Sandra Phinney photo
Tent dwellers paddle celebrated centennial
By Carla Allen
THE VANGUARD
NovaNewsNow.com
A Yarmouth County resident who took part in a 100-kilometer reenactment canoe trip to celebrate the centennial of ‘Tent Dwellers’ says it was the experience of a lifetime, despite the grueling portages.
Albert Bigelow Paine wrote the book chronicling the fishing trip through the interior of southwest Nova Scotia in the early 1900s.
Sandra Phinney and seven others launched their canoes from Kejimkujik National Park on May 17 to follow the same route.
The trip took a week and started off with a two-mile portage shortly after the launch. After the canoes were transported, up to two more trips were required to carry the remaining 400-pounds of gear.
Phinney described the experience as: “Gruesome. Uphill. In the rain.
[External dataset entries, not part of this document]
(** Uncovering a block leaves blocks in front of it. *)
Lemma uncover_spec truncate src len off fh l s r s' :
  lb_blocks l <> [] -> uncover packets truncate src len off fh l s = Ret (r, s') ->
  match r with
  | inr e => e < 0
  | inl rw => exists b x, rw_blocks rw = S b /\ lb_blocks l !! b = Some x
  end.
Proof.
  intros Hne E. unfold uncover in E. step E as [tr|e] s1 E1; [|injection E as <- _; by eapply stash_trailing_error].
  pose proof (first_dropped_spec (lb_blocks l) 0 off None None) as Hd.
  destruct (first_dropped (lb_blocks l) 0 off None None) as [found t]; cbn in Hd. step E as [rw|e] s2 E2.
  - step E as t' s3 E3. step E as res s4 E4. destruct (Z.ltb_spec res 0); injection E as <- _; [done|].
    assert (exists n, (0 < n <= length (lb_blocks l))%nat /\ rw_blocks rw = n) as (n & Hn & ->).
    { destruct found as [[[x b] prev]|].
      - step E2 as r2 s5 E5. destruct r2; [|done]. injection E2 as <- _. exists b. split; [|done].
        destruct Hd as [? Hd]. split; [|lia]. destruct b; [|lia]. rewrite Hd in E3 by done. done.
      - injection E2 as <- _. exists (length (lb_blocks l)). split; [|done]. destruct (lb_blocks l); [done|cbn; lia]. }
    destruct n as [|b]; [lia|]. destruct (lookup_lt_is_Some_2 (lb_blocks l) b) as [x Hx]; [lia|]. by exists b, x.
  - injection E as <- _. destruct found as [[[x b] prev]|]; [|done]. step E2 as r2 s5 E5. destruct r2; [done|].
    injection E2 as <- _. by eapply stash_truncated_error.
Qed.

Abbreviation write_with := (write_with crc32b crc32q sse42 packet_addr packets polls).
Abbreviation hdfs_write := (hdfs_write crc32b crc32q sse42 packet_addr packets polls).
Abbreviation hdfs_truncate := (hdfs_truncate crc32b crc32q sse42 packet_addr packets polls).
Abbreviation hdfs_read := (hdfs_read packets).

(** The end of a write that did not fail: the lease was taken, the data was
    written, and the file was completed with the number of the handle. *)
Lemma write_with_inv truncate src data len off fh s r s' :
  no_handle fh -> write_with truncate src data len off fh s = Ret (r, s') -> 0 <= r ->
  exists bytes l id s1, unpack_locations bytes = Some (Some l) /\ lb_blocks l = [] /\
    bp_len (BufferPos [] 0 (u64 ((if u64 off >? filelength l then u64 (filelength l - u64 off) else 0) + len))) <= 0 /\
    fh_fileid fh s1 = Ret (id, s1).
Proof.
  intros Hfh E Hr. unfold HdfsWrap.write_with in E. step E as [res resp] s1 E1.
  destruct (Z.ltb_spec res 0); [injection E as <- _; lia|]. step E as loc s2 E2. destruct resp as [loc'|]; [|done].
  injection E2 as -> ->. destruct loc as [l|]; [|injection E as <- _; unfold ENOENT in Hr; lia].
  unfold CALL_NN in E1. step E1 as [res' [bytes|]] s3 E3; [|done]. injection E1 as -> Hu ->.
  step E as r1 s4 E4. assert (match r1 with inr e => e < 0 | inl rw => (exists b x, rw_blocks rw = S b /\ lb_blocks l !! b = Some x) \/
    rw = Rewrite [] [] (length (lb_blocks l)) (if u64 off >? filelength l then filelength l else u64 off) None end) as Hr1.
  { destruct (negb (length (lb_blocks l) =? 0)%nat) eqn:Hn; cbn [andb] in E4.
    - destruct (_ <? _); [|injection E4 as <- _; by right].
      eapply uncover_spec in E4; [|intros En; by rewrite En in Hn]. destruct r1; [by left|done].
    - injection E4 as <- _. by right. }
  destruct r1 as [rw|e]; [|injection E as <- _; lia]. step E as [res2 last] s5 E5.
  destruct (Z.ltb_spec res2 0); [injection E as <- _; lia|]. step E as [[res3 bp] last'] s6 E6. step E as id s7 E7.
  apply do_write_none in E6 as [Hl Hb]; [|done]. exists bytes, l, id, s6. split; [done|].
  destruct Hr1 as [(b & x & Hrb & Hx)|Hrw]; [rewrite Hrb, Hx in Hl; done|]. rewrite Hrw in Hl, Hb. cbn in Hl, Hb.
  split; [|split].
  - destruct (lb_blocks l) as [|x t] eqn:El; [done|]. cbn in Hl. rewrite <- El in Hl.
    destruct (lookup_lt_is_Some_2 (x :: t) (length t)) as [y Hy]; [cbn; lia|]. rewrite El in Hl. congruence.
  - cbn. rewrite !Z.add_0_r in Hb. exact Hb.
  - unfold fh_fileid in *. step E7 as st s8 E8. injection E8 as <- <-. unfold pbind, state.
    destruct Hfh as [-> | ->]; [|done]. injection E7 as <- _. done.
Qed.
Going sideways.”
The eight spent one night on an island in Paskoweski Lake and made a detour, as the original characters did, to the Little Tobeatic where they caught the most fish. That portage proved to be even more challenging than the first.
“It was grueling. I thought they’d have to take me out by helicopter. It was beyond wicked,” said Phinney.
“I don’t know if anyone had been there in the last 100 years since the tent dwellers. There were all kinds of tree falls and really fresh bear tracings.”
She used her own insect repellant made from oil of citronella and non-scented skin cream to deal with “fierce” clouds of black flies and also wore a borrowed bug jacket.
Phinney says the group encountered eerie similarities to the trip taken a century earlier, including the rain that poured upon them “sometimes sideways” almost every day. They saw a porcupine where one was mentioned in the book and a member of the group fell into the water in the same spot where a net was lost a century ago.
“It was as if their spirits were with us,” said Phinney of the original characters.
Each night around the campsite the group would read a chapter and discuss their location and happenings in relation to the Tent Dwellers.
Group member Bob Thexton read the book 17 times since 1975 and could quote passages by heart.
Alain Belliveau (22) wanted to remain true to the period so he fished with a bamboo rod, wore authentic costumes, and learned how to fly-fish on the trip.
Like the adventurers before them, the re-enactors also went up the Mersey River.
“Normally people would go down a river, but in order to do the true journey of the tent dwellers we went that route. We had a roping, pulling the canoes through rapids, going upstream,” said Phinney.
After that, the rest was a piece of cake, she says, from Loon Lake to Keji.
“It was a great trip, an amazing trip,” she concluded. Reviewing the 600 pictures she took along the way will help keep the trip forever fresh.